EXERCISE INSTRUCTIONS | Transcribe the listing word for word. Begin at its first line and end with the line containing "rewrite bool_decide_false by".
·····
Lemma foldl_bump_lookup js : forall out i,
  NoDup js -> foldl (fun o j => bump j o) out js !! i
  = (fun x => x + (if bool_decide (i ∈ js) then 1 else 0)) <$> out !! i.
Proof.
  induction js as [|j js IH]; intros out i Hn; cbn [foldl].
  { rewrite bool_decide_false by set_solver. destruct (out !! i); cbn; [f_equal; lia|done]. }
  apply NoDup_cons in Hn as [Hj Hn]. rewrite IH by done. unfold bump.
  destruct (decide (i = j)) as [->|Hne].
  - rewrite list_lookup_alter_eq. rewrite (bool_decide_false (j ∈ js)) by done.
    rewrite (bool_decide_true (j ∈ j :: js)) by set_solver. destruct (out !! j); cbn; [f_equal; lia|done].
  - rewrite list_lookup_alter_ne by done.
    rewrite (bool_decide_ext (i ∈ js) (i ∈ j :: js)) by set_solver. done.
Qed.

(** The order of the remainders visits every index once. *)
Definition split_order (exact : list Q) : list nat := map fst (isort remainder_leb (imap remainder exact)).

Lemma split_order_perm exact : split_order exact ≡ₚ seq 0 (length exact).
Proof.
  unfold split_order. rewrite (Permutation_map fst (isort_perm _ _)).
  change (map fst ?l) with (l.*1). rewrite fmap_imap. unfold compose. cbn.
  assert (H : forall k, imap (fun n (_ : Q) => (k + n)%nat) exact = seq k (length exact)); [|by rewrite <- (H O)].
  induction exact as [|q exact IH]; intros k; [done|]. cbn [length seq]. rewrite imap_cons.
  rewrite Nat.add_0_r. f_equal. rewrite <- IH. apply imap_ext. intros i x _. cbn. lia.
Qed.

Lemma sum_floors exact :
  Forall (fun v => 0 <= v)%Q exact ->
  let f := sumZ id (map quo exact) in
  (inject_Z f <= sumQ exact)%Q /\ (sumQ exact <= inject_Z (f + len exact))%Q
  /\ (exact <> [] -> sumQ exact < inject_Z (f + len exact))%Q.
Proof.
  induction exact as [|v exact IH]; intros H; cbv zeta; cbn [map sumQ foldr].
  { split_and!; [apply Qle_refl|apply Qle_refl|done]. }
  apply Forall_cons in H as [Hv H]. destruct (IH H) as (I1 & I2 & _). cbv zeta in I1, I2.
  destruct (quo_bounds v Hv) as [B1 B2].
  change (sumZ id (quo v :: map quo exact)) with (quo v + sumZ id (map quo exact)).
  rewrite len_cons. fold (sumQ exact).
  assert (E : (inject_Z (quo v + sumZ id (map quo exact) + (1 + len exact))
    == inject_Z (quo v) + 1 + inject_Z (sumZ id (map quo exact) + len exact))%Q).
  { rewrite !inject_Z_plus. change (inject_Z 1) with 1%Q. ring. }
  rewrite E, inject_Z_plus. split_and!; [lra|lra|intros _; lra].
Qed.

Lemma sumQ_nonneg exact : Forall (fun v => 0 <= v)%Q exact -> (0 <= sumQ exact)%Q.
Proof. induction 1; cbn [sumQ foldr]; [lra|]. fold (sumQ l). lra. Qed.

Lemma sumQ_member exact v : Forall (fun v => 0 <= v)%Q exact -> v ∈ exact -> (v <= sumQ exact)%Q.
Proof.
  induction exact as [|x exact IH]; intros H Hv; [set_solver|]. apply Forall_cons in H as [Hx H].
  cbn [sumQ foldr]. fold (sumQ exact). pose proof (sumQ_nonneg exact H).
  apply elem_of_cons in Hv as [->|Hv]; [lra|]. specialize (IH H Hv). lra.
Qed.

(** What a split of a rounded sum gives, line by line. *)
Lemma allocate_spec exact total :
  Forall (fun v => 0 <= v)%Q exact -> payable (sumQ exact) -> total = RoundHalfUpCents (sumQ exact) ->
  sumZ id (AllocateCents exact total) = total
  /\ length (AllocateCents exact total) = length exact
  /\ forall i v, exact !! i = Some v ->
       AllocateCents exact total !! i = Some (quo v)
       \/ AllocateCents exact total !! i = Some (quo v + 1).
Proof.
  intros Hpos Hpay ->. destruct (sum_floors exact Hpos) as (F1 & F2 & F3). cbv zeta in *.
  destruct (round_half_up _ Hpay) as (total & -> & Ht & R1 & R2).
  assert (Hw : map (fun v => wrap64 (quo v)) exact = map quo exact).
  { apply map_ext_in. intros v Hv. apply quo_int64. apply list_elem_of_In in Hv. rewrite Forall_forall in Hpos.
    split; [by apply Hpos|]. eapply Qle_lt_trans; [apply (sumQ_member exact v); [by apply Forall_forall|done]|apply Hpay]. }
  set (f := sumZ id (map quo exact)) in *.
  assert (Hlo : f <= total).
  { assert (H : (inject_Z f < inject_Z (total + 1))%Q) by (rewrite inject_Z_plus; change (inject_Z 1) with 1%Q; lra).
    rewrite <- Zlt_Qlt in H. lia. }
  assert (Hhi : total <= f + len exact).
  { assert (H : (inject_Z total < inject_Z (f + len exact + 1))%Q)
      by (rewrite (inject_Z_plus _ 1); change (inject_Z 1) with 1%Q; lra).
    rewrite <- Zlt_Qlt in H. lia. }
  unfold AllocateCents. rewrite Hw. fold f. cbv zeta. fold (split_order exact).
  pose proof (split_order_perm exact) as Hperm.
  assert (Hlen : length (split_order exact) = length exact) by (by rewrite Hperm, length_seq).
  assert (Hk : (0 + Z.to_nat (total - f) <= length (split_order exact))%nat) by (unfold len in *; lia).
  assert (Hnd : NoDup (split_order exact)) by (rewrite Hperm; apply NoDup_seq).
  destruct (decide (exact = [])) as [->|Hne].
  { cbn in *. unfold len in *. cbn in *. assert (total = 0) by (unfold f, sumZ in *; cbn in *; lia). subst total.
    change (Z.to_nat (0 - f)) with O. cbn. split_and!; [done|done|done]. }
  destruct (distribute_sum (split_order exact) (Z.to_nat (total - f)) 0 (map quo exact)) as [S1 S2].
  - intros E. rewrite E in Hlen. by destruct exact.
  - intros j. rewrite Hperm, elem_of_seq, length_map. lia.
  - split_and!; [rewrite S1; fold f; lia|by rewrite S2, length_map|].
    intros i v Hv. rewrite distribute_take by done. rewrite drop_0, foldl_bump_lookup.
    + change (map quo exact) with (quo <$> exact). rewrite list_lookup_fmap, Hv. cbn.
      destruct (bool_decide _); [by right|left; f_equal; lia].
    + eapply sublist_NoDup; [exact Hnd|apply sublist_take].
Qed.

(** Splitting a rounded total over its lines neither creates nor loses a
    cent: the lines' cents sum to the total, and each line gets its amount
    rounded down or that plus one cent. *)
Theorem allocation_conserves_cents exact :
  Forall (fun v => 0 <= v)%Q exact -> payable (sumQ exact) ->
  let total := RoundHalfUpCents (sumQ exact) in
  sumZ id (AllocateCents exact total) = total
  /\ forall i v c, exact !! i = Some v -> AllocateCents exact total !! i = Some c ->
       quo v <= c <= quo v + 1.
Proof.
  intros H1 H2. cbv zeta. destruct (allocate_spec exact _ H1 H2 eq_refl) as (A1 & _ & A3).
  split; [done|]. intros i v c Hv Hc. destruct (A3 i v Hv) as [E|E]; rewrite E in Hc; injection Hc as <-; lia.
Qed.

(** ** Statements add up *)

Lemma accountLine_sum meter d amount s e lines :
  sumZ slAmount (accountLine meter d amount s e lines) = sumZ slAmount lines + amount.
Proof.
  unfold accountLine. destruct (Z.eqb_spec amount 0) as [->|_]; [lia|]. cbv zeta.
  rewrite sumZ_app. unfold sumZ at 2. cbn. lia.
Qed.

Lemma imap_sum {A} (g : nat -> A * Z -> StatementLine) (l : list (A * Z)) :
  (forall i p, slAmount (g i p) = p.2) -> sumZ slAmount (imap g l) = sumZ snd l.
Proof.
  revert g. induction l as [|p l IH]; intros g Hg; [done|]. rewrite imap_cons.
  unfold sumZ. cbn [foldr]. fold (sumZ slAmount (imap (g ∘ S) l)). fold (sumZ snd l).
  rewrite IH, Hg by (intros; apply Hg). done.
Qed.

Lemma zip_sum {A} (l : list A) : forall (k : list Z), length k = length l -> sumZ snd (zip l k) = sumZ id k.
Proof.
  induction l as [|a l IH]; intros [|x k] H; try done.
  change (zip (a :: l) (x :: k)) with ((a, x) :: zip l k). unfold sumZ in *. cbn [foldr].
  rewrite IH by (cbn in H; lia). done.
Qed.

#[local] Instance RoundHalfUp_proper : Proper (Qeq ==> eq) RoundHalfUpCents.
Proof.
  intros x y E. unfold RoundHalfUpCents. f_equal.
  assert (E' : (x + (1 # 2) == y + (1 # 2))%Q) by (rewrite E; reflexivity). revert E'.
  generalize (x + (1 # 2))%Q (y + (1 # 2))%Q. intros [n d] [n' d']. unfold Qeq, quo. cbn. intros H.
  rewrite <- (Z.quot_mul_cancel_r n (Zpos d) (Zpos d')) by lia. rewrite H.
  rewrite (Z.mul_comm (Zpos d) (Zpos d')). apply Z.quot_mul_cancel_r; lia.
Qed.

Lemma sumQ_perm l1 l2 : l1 ≡ₚ l2 -> (sumQ l1 == sumQ l2)%Q.
Proof.
  induction 1 as [|x l l' _ IH|x y l|l l' l'' _ IH1 _ IH2].
  - reflexivity.
  - change (x + sumQ l == x + sumQ l')%Q. by rewrite IH.
  - change (y + (x + sumQ l) == x + (y + sumQ l))%Q. ring.
  - by rewrite IH1.
Qed.

Lemma rate_row_nonneg rates names so row :
  (forall m, 0 <= rates m)%Q -> Forall (fun l => 0 <= rlExact l)%Q (rate_row rates names so row).
Proof.
  intros Hr. apply Forall_forall. intros l Hl. unfold rate_row in Hl. apply list_elem_of_omap in Hl as (m & _ & H).
  destruct (_ && _); [done|]. cbv zeta in H. destruct (Z.max 0 (urQuantity row m) =? 0); [done|].
  injection H as <-. cbn [rlExact]. unfold Price. apply Qmult_le_0_compat; [done|].
  change 0%Q with (inject_Z 0). rewrite <- Zle_Qle. lia.
Qed.

(** The lines of a statement sum to the amount due, whatever the rounding. *)
Lemma lines_sum_to_due rates names storageOnly rows period next credit nextMinimum carried :
  (forall m, 0 <= rates m)%Q ->
  (pdID next = "" -> nextMinimum = 0) ->
  let '(lines, gross) := rateWindow rates names storageOnly rows in
  (gross < inject_Z (2 ^ 63 - 1))%Q ->
  let totals := ComputeTotals gross (pdMinimum period) (pdIncluded period) credit in
  sumZ slAmount (buildStatementLines rates lines totals period next nextMinimum carried)
  = amount_due totals period nextMinimum carried.
Proof.
  intros Hr Hnext. unfold rateWindow. cbv zeta. set (raw := mjoin _).
  assert (Hraw : Forall (fun l => 0 <= rlExact l)%Q raw).
  { unfold raw. apply Forall_join, Forall_forall. intros l (row & -> & _)%list_elem_of_fmap. by apply rate_row_nonneg. }
  clearbody raw. intros Hg.
  assert (Hsum : (sumQ (map rlExact (isort line_leb raw)) == sumQ (map rlExact raw))%Q)
    by (apply sumQ_perm, Permutation_map, isort_perm).
  assert (Hpos : Forall (fun v => 0 <= v)%Q (map rlExact (isort line_leb raw))).
  { apply Forall_fmap. by rewrite isort_perm. }
  assert (Hpay : payable (sumQ (map rlExact (isort line_leb raw)))).
  { split; [by apply sumQ_nonneg|by rewrite Hsum]. }
  destruct (allocate_spec _ _ Hpos Hpay eq_refl) as (A1 & A2 & _).
  assert (Eg : RoundHalfUpCents (sumQ (map rlExact (isort line_leb raw))) = RoundHalfUpCents (sumQ (map rlExact raw)))
    by (by rewrite Hsum). rewrite Eg in A1, A2.
  unfold buildStatementLines, amount_due. cbv zeta. rewrite accountLine_sum.
  assert (Hn : forall l, sumZ slAmount (if negb (str_eqb (pdID next) "")
     then accountLine "next_minimum" "Next period minimum" nextMinimum (pdStarts next) (pdEnds next) l else l)
     = sumZ slAmount l + nextMinimum).
  { intros l. destruct (str_eqb (pdID next) "") eqn:E; cbn [negb]; [|apply accountLine_sum].
    apply str_eqb_eq in E. rewrite (Hnext E). lia. }
  rewrite Hn, !accountLine_sum. rewrite imap_sum by (by intros i [line c]).
  unfold ComputeTotals. cbn [GrossCents CreditAppliedCents PeriodTotalCents]. cbv zeta. rewrite zip_sum.
  - rewrite A1. repeat (step_case; bool_to_prop); lia.
  - rewrite A2, length_map. done.
Qed.

(** The period equation.  Gross usage is the exact usage rounded to the
    nearest cent; the allowance only reduces usage; credit pays only usage above
    the allowance, never more than there is of either; so the period total is
    never below the monthly minimum. *)
Theorem period_equation gross minimum included credit :
  payable gross -> 0 <= included -> 0 <= credit ->
  let t := ComputeTotals gross minimum included credit in
  (inject_Z (GrossCents t) - (1 # 2) <= gross)%Q /\ (gross < inject_Z (GrossCents t) + (1 # 2))%Q
  /\ AfterAllowanceCents t = Z.max 0 (GrossCents t - included)
  /\ CreditAppliedCents t = Z.min credit (AfterAllowanceCents t)
  /\ PeriodTotalCents t = minimum + AfterAllowanceCents t - CreditAppliedCents t
  /\ minimum <= PeriodTotalCents t.
Proof.
  intros Hp Hi Hc. cbv zeta. unfold ComputeTotals. cbn [GrossCents CreditAppliedCents PeriodTotalCents AfterAllowanceCents].
  destruct (round_half_up gross Hp) as (r & -> & Hr & R1 & R2). cbv zeta.
  split_and!; [exact R1|exact R2| | |done|]; repeat (step_case; bool_to_prop); lia.
Qed.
·····
EXERCISE RESPONSE |
Lemma foldl_bump_lookup js : forall out i,
  NoDup js -> foldl (fun o j => bump j o) out js !! i
  = (fun x => x + (if bool_decide (i ∈ js) then 1 else 0)) <$> out !! i.
Proof.
  induction js as [|j js IH]; intros out i Hn; cbn [foldl].
  { rewrite bool_decide_false by set_solver. destruct (out !! i); cbn; [f_equal; lia|done]. }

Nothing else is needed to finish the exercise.